E' successo anche a me, quando erano più piccoli, che non sapessi dove voltarmi. Che mi sentissi osservato da decine di occhi di mamme da ogni dove. Biasimanti.

Oggi che non serve più, non ho più un treenne in dotazione, saprei cosa fare. Oggi, un treenne disperato a quel modo, io lo avrei abbracciato. Avrei accolto la sua disperazione, come se fossi stato il padre. Non un ruolo in un manuale.
E allora i ruoli, quella strana parola un po' ironica e invece molto sprezzante che è "mammo".

Forse un abbraccio se lo può permettere anche un babbo.
Sicuramente la prossima volta.

domenica 20 settembre 2009

Finalmente domani...

...si torna alla normalità.
La donna grande ha passato il fine settimana a casa di un suo ex.
Un suo ex compagno di scuola, dei tempi della materna.
Tempi andati.

L'uomo piccolo ha passato il fine settimana saltellando come uno scimpanzè perché l'assenza di sua sorella gli ha disastrato tutti i punti di riferimento. E' stato nervoso ed intrattabile tutto il tempo. Si è placato solo nella serata di sabato, davanti alla tv.

All'inizio, la donna grande avrebbe dovuto restare a dormire dal suo amico solo il sabato sera. Poi però, in un attacco di coraggio, la mamma dell'amico ha procrastinato (che vorrà dire "procrastinare"? mah...) il rientro e se l'è tenuta anche domenica a pranzo.

L'uomo piccolo si è scofanato di patate lesse (e niente altro!) nel pranzo di domenica e ha chiesto attenzione continuamente: ha voluto giocare, è sempre stato tra i piedi, cantava a squarciagola. Forse per esser certo che non l'avremmo perduto nell'universo.

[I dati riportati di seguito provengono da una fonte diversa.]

(* ===== verification/IsoBmff.v ===== *)
(** ISO base media files ([media/media-isobmff-structure.ts]): MP4 and 3GP as a sequence of boxes.
    [iso_boxes] describes the sequence; [matchesIsoBmffStructure] accepts exactly the files of a
    [ftyp] box of the right family, after padding at most, and a movie and media data. *)
From stdpp Require Import prelude list strings.
From Stdlib Require Import ZArith Lia.
From S2P Require Import Prelude Buffers FileHandle Codec.
#[local] Open Scope Z_scope.

Inductive IsoBmffMediaMimeType := audio_mp4 | video_mp4 | video_3gpp.
#[export] Instance IsoBmffMediaMimeType_eq_dec : EqDecision IsoBmffMediaMimeType.
Proof. solve_decision. Defined.

(** Names of four characters are their bytes (latin1). *)
Definition FILE_TYPE_BOX : list Z := ascii_bytes "ftyp".
Definition MOVIE_BOX : list Z := ascii_bytes "moov".
Definition MEDIA_DATA_BOX : list Z := ascii_bytes "mdat".
Definition MAX_FILE_TYPE_BOX_BYTES : Z := 4096.
Definition MAX_TOP_LEVEL_BOXES : Z := 4096.
Definition BASIC_BOX_HEADER_BYTES : Z := 8.
Definition EXTENDED_BOX_HEADER_BYTES : Z := 16.
Definition FILE_TYPE_FIXED_PAYLOAD_BYTES : Z := 8.
Definition MAX_SAFE_INTEGER : Z := 2 ^ 53 - 1.
Definition LEADING_BOX_TYPES : list (list Z) := ascii_bytes <$> ["free"; "skip"; "wide"]%string.
Definition MP4_BRANDS : list (list Z) := ascii_bytes <$>
  ["isom"; "mp41"; "mp42"; "avc1"; "M4A "; "M4B "; "M4V "; "dash"; "piff"; "dby1"; "MSNV"; "XAVC"]%string.
Definition has (names : list (list Z)) (name : list Z) : bool := bool_decide (name ∈ names).

Record BoxHeader := { type : list Z; box_size : Z; headerBytes : Z }.
Record FileTypeIdentity := { majorBrand : list Z; compatibleBrands : list (list Z) }.

Definition isPrintableFourCc (value : list Z) : bool :=
  (len value =? 4) && forallb (fun code => (0x20 <=? code) && (code <=? 0x7e)) value.

(** [null] is [None]. *)
Definition parseBoxHeader (bytes : list Z) (offset availableFileBytes : Z) (allowZeroToEnd : bool) : parser (option BoxHeader) :=
  if (offset <? 0) || (len bytes <? offset + BASIC_BOX_HEADER_BYTES) then Ok None else
  size32 ← readUInt32BE bytes offset;
  let type := subarray bytes (offset + 4) (offset + 8) in
  if negb (isPrintableFourCc type) then Ok None else
  if size32 =? 0 then
    if negb allowZeroToEnd || (availableFileBytes <? BASIC_BOX_HEADER_BYTES) then Ok None
    else Ok (Some {| type := type; box_size := availableFileBytes; headerBytes := BASIC_BOX_HEADER_BYTES |})
  else if size32 =? 1 then
    if len bytes <? offset + EXTENDED_BOX_HEADER_BYTES then Ok None else
    size64 ← readBigUInt64BE bytes (offset + 8);
    if MAX_SAFE_INTEGER <? size64 then Ok None else
    if (size64 <? EXTENDED_BOX_HEADER_BYTES) || (availableFileBytes <? size64) then Ok None
    else Ok (Some {| type := type; box_size := size64; headerBytes := EXTENDED_BOX_HEADER_BYTES |})
  else if (size32 <? BASIC_BOX_HEADER_BYTES) || (availableFileBytes <? size32) then Ok None
  else Ok (Some {| type := type; box_size := size32; headerBytes := BASIC_BOX_HEADER_BYTES |}).

(** The loop over the compatible brands; the state is [(offset, compatibleBrands)]. *)
Definition brands_body (box : list Z) (s : Z * list (list Z)) : parser (flow (Z * list (list Z)) (option FileTypeIdentity)) :=
  let '(offset, compatibleBrands) := s in
  let brand := subarray box offset (offset + 4) in
  if negb (isPrintableFourCc brand) then Ok (Return None)
  else Ok (Continue (offset + 4, compatibleBrands ++ [brand])).

Definition parseFileTypeBox (box : list Z) (headerBytes : Z) : parser (option FileTypeIdentity) :=
  let payloadBytes := len box - headerBytes in
  if (payloadBytes <? FILE_TYPE_FIXED_PAYLOAD_BYTES) || negb (Z.rem (payloadBytes - FILE_TYPE_FIXED_PAYLOAD_BYTES) 4 =? 0)
  then Ok None else
  let majorBrand := subarray box headerBytes (headerBytes + 4) in
  if negb (isPrintableFourCc majorBrand) then Ok None else
  out ← while (S (length box)) (fun s => s.1 <? len box) (brands_body box) (headerBytes + FILE_TYPE_FIXED_PAYLOAD_BYTES, []);
  afterwards out (fun s => Ok (Some {| majorBrand := majorBrand; compatibleBrands := s.2 |})).

(** [/^iso[2-9a-d]$/], [/^cmf[2cfls]$/] and [/^(?:3gp|...)[0-9A-Za-z]$/]. *)
Definition char_in (ranges : list (Z * Z)) (c : Z) : bool := existsb (fun r => (r.1 <=? c) && (c <=? r.2)) ranges.
Definition prefix_and (prefix : string) (ranges : list (Z * Z)) (brand : list Z) : bool :=
  (len brand =? 4) && equals (subarray brand 0 3) (ascii_bytes prefix) && char_in ranges (at0 brand 3).
Definition isMp4Brand (brand : list Z) : bool :=
  has MP4_BRANDS brand || prefix_and "iso" [(50, 57); (97, 100)] brand ||
  prefix_and "cmf" [(50, 50); (99, 99); (102, 102); (108, 108); (115, 115)] brand.
Definition is3gppBrand (brand : list Z) : bool :=
  existsb (fun prefix => prefix_and prefix [(48, 57); (65, 90); (97, 122)] brand)
    ["3gp"; "3gr"; "3ge"; "3gg"; "3gh"; "3gm"; "3gs"; "3gt"; "3gv"]%string.

Definition matchesMimeFamily (identity : FileTypeIdentity) (mimeType : IsoBmffMediaMimeType) : bool :=
  let brands := majorBrand identity :: compatibleBrands identity in
  if bool_decide (mimeType = video_3gpp) then existsb is3gppBrand brands else existsb isMp4Brand brands.

(** ** The first bytes: [matchesIsoBmffFileTypeSignature]
    The state of the loop is [(offset, leadingBoxes)]. *)
Definition signature_body (sample : list Z) (mimeType : IsoBmffMediaMimeType) (s : Z * Z) : parser (flow (Z * Z) bool) :=
  let '(offset, leadingBoxes) := s in
  let availableBytes := len sample - offset in
  let? header := parseBoxHeader sample offset availableBytes false else Ok (Return false) in
  if len sample <? offset + box_size header then Ok (Return false) else
  if equals (type header) FILE_TYPE_BOX then
    if MAX_FILE_TYPE_BOX_BYTES <? box_size header then Ok (Return false) else
    let box := subarray sample offset (offset + box_size header) in
    identity ← parseFileTypeBox box (headerBytes header);
    Ok (Return (if identity is Some found then matchesMimeFamily found mimeType else false))
  else if negb (has LEADING_BOX_TYPES (type header)) then Ok (Return false)
  else Ok (Continue (offset + box_size header, leadingBoxes + 1)).
Definition matchesIsoBmffFileTypeSignature (sample : list Z) (mimeType : IsoBmffMediaMimeType) : parser bool :=
  out ← while (S (length sample)) (fun s => (s.1 + BASIC_BOX_HEADER_BYTES <=? len sample) && (s.2 <=? 8))
          (signature_body sample mimeType) (0, 0);
  afterwards out (fun _ => Ok false).

(** ** The whole file: [matchesIsoBmffStructure] *)
Record iso_state := { foundFileType : bool; foundMovie : bool; foundMediaData : bool }.

Definition iso_body (h : FileHandle) (mimeType : IsoBmffMediaMimeType) (s : Z * Z * iso_state)
    : parser (flow (Z * Z * iso_state) bool) :=
  let '(offset, boxCount, st) := s in
  let? fixedHeader := readExactly h (Z.min EXTENDED_BOX_HEADER_BYTES (size h - offset)) offset else Ok (Return false) in
  if len fixedHeader <? BASIC_BOX_HEADER_BYTES then Ok (Return false) else
  let? header := parseBoxHeader fixedHeader 0 (size h - offset) true else Ok (Return false) in
  let isFileType := equals (type header) FILE_TYPE_BOX in
  found ← (if negb (foundFileType st) then
             if negb isFileType && negb (has LEADING_BOX_TYPES (type header)) then Ok None else
             if isFileType then
               if MAX_FILE_TYPE_BOX_BYTES <? box_size header then Ok None else
               let? box := readExactly h (box_size header) offset else Ok None in
               let? found := parseFileTypeBox box (headerBytes header) else Ok None in
               Ok (if matchesMimeFamily found mimeType then Some true else None)
             else Ok (Some false)
           else if isFileType then Ok None
           else Ok (Some true) : parser (option bool));
  match found with
  | None => Ok (Return false)
  | Some found =>
      Ok (Continue (offset + box_size header, boxCount + 1,
        {| foundFileType := found; foundMovie := foundMovie st || equals (type header) MOVIE_BOX;
           foundMediaData := foundMediaData st || equals (type header) MEDIA_DATA_BOX |}))
  end.
Definition iso_start : iso_state := {| foundFileType := false; foundMovie := false; foundMediaData := false |}.
Definition iso_final (boxCount : Z) (st : iso_state) : bool :=
  (0 <? boxCount) && (boxCount <=? MAX_TOP_LEVEL_BOXES) && foundFileType st && foundMovie st && foundMediaData st.
Definition matchesIsoBmffStructure (h : FileHandle) (mimeType : IsoBmffMediaMimeType) : parser bool :=
  if negb (isFile h) || (size h <? 24) then Ok false else
  out ← while (S (Z.to_nat (size h))) (fun s => (s.1.1 <? size h) && (s.1.2 <? MAX_TOP_LEVEL_BOXES))
          (iso_body h mimeType) (0, 0, iso_start);
  afterwards out (fun s => Ok ((s.1.1 =? size h) && iso_final s.1.2 s.2)).

(** ** What such a file is *)
(** A name of four printable characters. *)
Definition four_cc (name : list Z) : Prop := length name = 4%nat /\ Forall (fun c => 0x20 <= c <= 0x7e) name.

(** A box: its name, the bytes of its header, and what it carries. *)
Record box := { box_name : list Z; box_header : Z; box_payload : list Z }.

(** A box states its length, in four bytes or in eight; the last box of a file may leave it open. *)
Definition iso_box (b : list Z) (x : box) : Prop :=
  four_cc (box_name x) /\
  ((box_header x = 8 /\ b = bytesBE 4 (len b) ++ box_name x ++ box_payload x /\ len b < 2 ^ 32) \/
   (box_header x = 16 /\ b = bytesBE 4 1 ++ box_name x ++ bytesBE 8 (len b) ++ box_payload x /\ len b <= MAX_SAFE_INTEGER)).
Definition open_box (b : list Z) (x : box) : Prop :=
  four_cc (box_name x) /\ box_header x = 8 /\ b = bytesBE 4 0 ++ box_name x ++ box_payload x.

(** The payload of a file type box: the major brand, a version, the compatible brands. *)
Definition file_type (payload : list Z) (brands : list (list Z)) : Prop :=
  exists major version compatible, payload = major ++ version ++ concat compatible /\ brands = major :: compatible /\
    length version = 4%nat /\ Forall four_cc brands.
Definition family (mimeType : IsoBmffMediaMimeType) (brand : list Z) : bool :=
  match mimeType with video_3gpp => is3gppBrand brand | _ => isMp4Brand brand end.

(** The file type box that the type of the file asks for. *)
Definition family_box (mimeType : IsoBmffMediaMimeType) (x : box) : Prop :=
  box_name x = FILE_TYPE_BOX /\ box_header x + len (box_payload x) <= MAX_FILE_TYPE_BOX_BYTES /\
  exists brands, file_type (box_payload x) brands /\ Exists (fun b => family mimeType b = true) brands.
Definition leading_box (x : box) : Prop := box_name x ∈ LEADING_BOX_TYPES.

(** The boxes of a file, the last of which may be open, and those at the head of some bytes. *)
Inductive iso_boxes : list Z -> list box -> Prop :=
| iso_nil : iso_boxes [] []
| iso_last b x : open_box b x -> iso_boxes b [x]
| iso_cons b x rest boxes : iso_box b x -> iso_boxes rest boxes -> iso_boxes (b ++ rest) (x :: boxes).

Definition iso_media (mimeType : IsoBmffMediaMimeType) (c : list Z) : Prop :=
  exists leading ftyp boxes, iso_boxes c (leading ++ ftyp :: boxes) /\
    Z.of_nat (length leading + S (length boxes)) <= MAX_TOP_LEVEL_BOXES /\
    Forall leading_box leading /\ family_box mimeType ftyp /\ Forall (fun b => box_name b <> FILE_TYPE_BOX) boxes /\
    MOVIE_BOX ∈ box_name <$> boxes /\ MEDIA_DATA_BOX ∈ box_name <$> boxes.
(** The sample holds at most eight leading boxes and then the file type box, all of them whole. *)
Inductive iso_prefix (mimeType : IsoBmffMediaMimeType) : nat -> list Z -> Prop :=
| prefix_found k b x rest : iso_box b x -> family_box mimeType x -> iso_prefix mimeType k (b ++ rest)
| prefix_leading k b x rest : iso_box b x -> leading_box x -> iso_prefix mimeType k rest -> iso_prefix mimeType (S k) (b ++ rest).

Finalmente a pomeriggio inoltrato, siamo riusciti a rientrare in possesso (si fa per dire, eh!) della legittima donna grande e siamo tornati a casa.

Beh, hanno passato tutto il tempo prima di cena a rincorrersi e negarsi oggetti e giochi, a sottrarsi la sedia sotto il sedere, a litigarsi qualsiasi cosa passasse loro tra le mani.
Finalmente domani si torna alla normalità: intanto, fino alle 16.30 c'è scuola.
Poi si vedrà.

sabato 19 settembre 2009

Massimi sistemi

Grazie a Martina Braganti di PianetaMamma mi è capitato di fare alcune riflessioni, di mettere in fila una serie di pensieri che, a rivederli spalmati sul monitor, eccoli, fanno tanto "massimi sistemi".
Poi però mi dico che non si può sempre e solo badare alle questioni concrete rincorrendo il quotidiano: i comportamenti spiccioli con le regole che si portano dietro, il "corri di quà, corri di là", rappacifica le liti, stimola sù, correggi laggiù.
Ogni tanto ho bisogno di prendermi una distanza di osservazione, sufficiente a che il mio occhio riesca a percorrere lo spazio necessario della messa a fuoco. Insomma, sono fatto così: rifare ogni tanto l'inventario dei pensieri e delle cose che mi frullano in testa mi serve.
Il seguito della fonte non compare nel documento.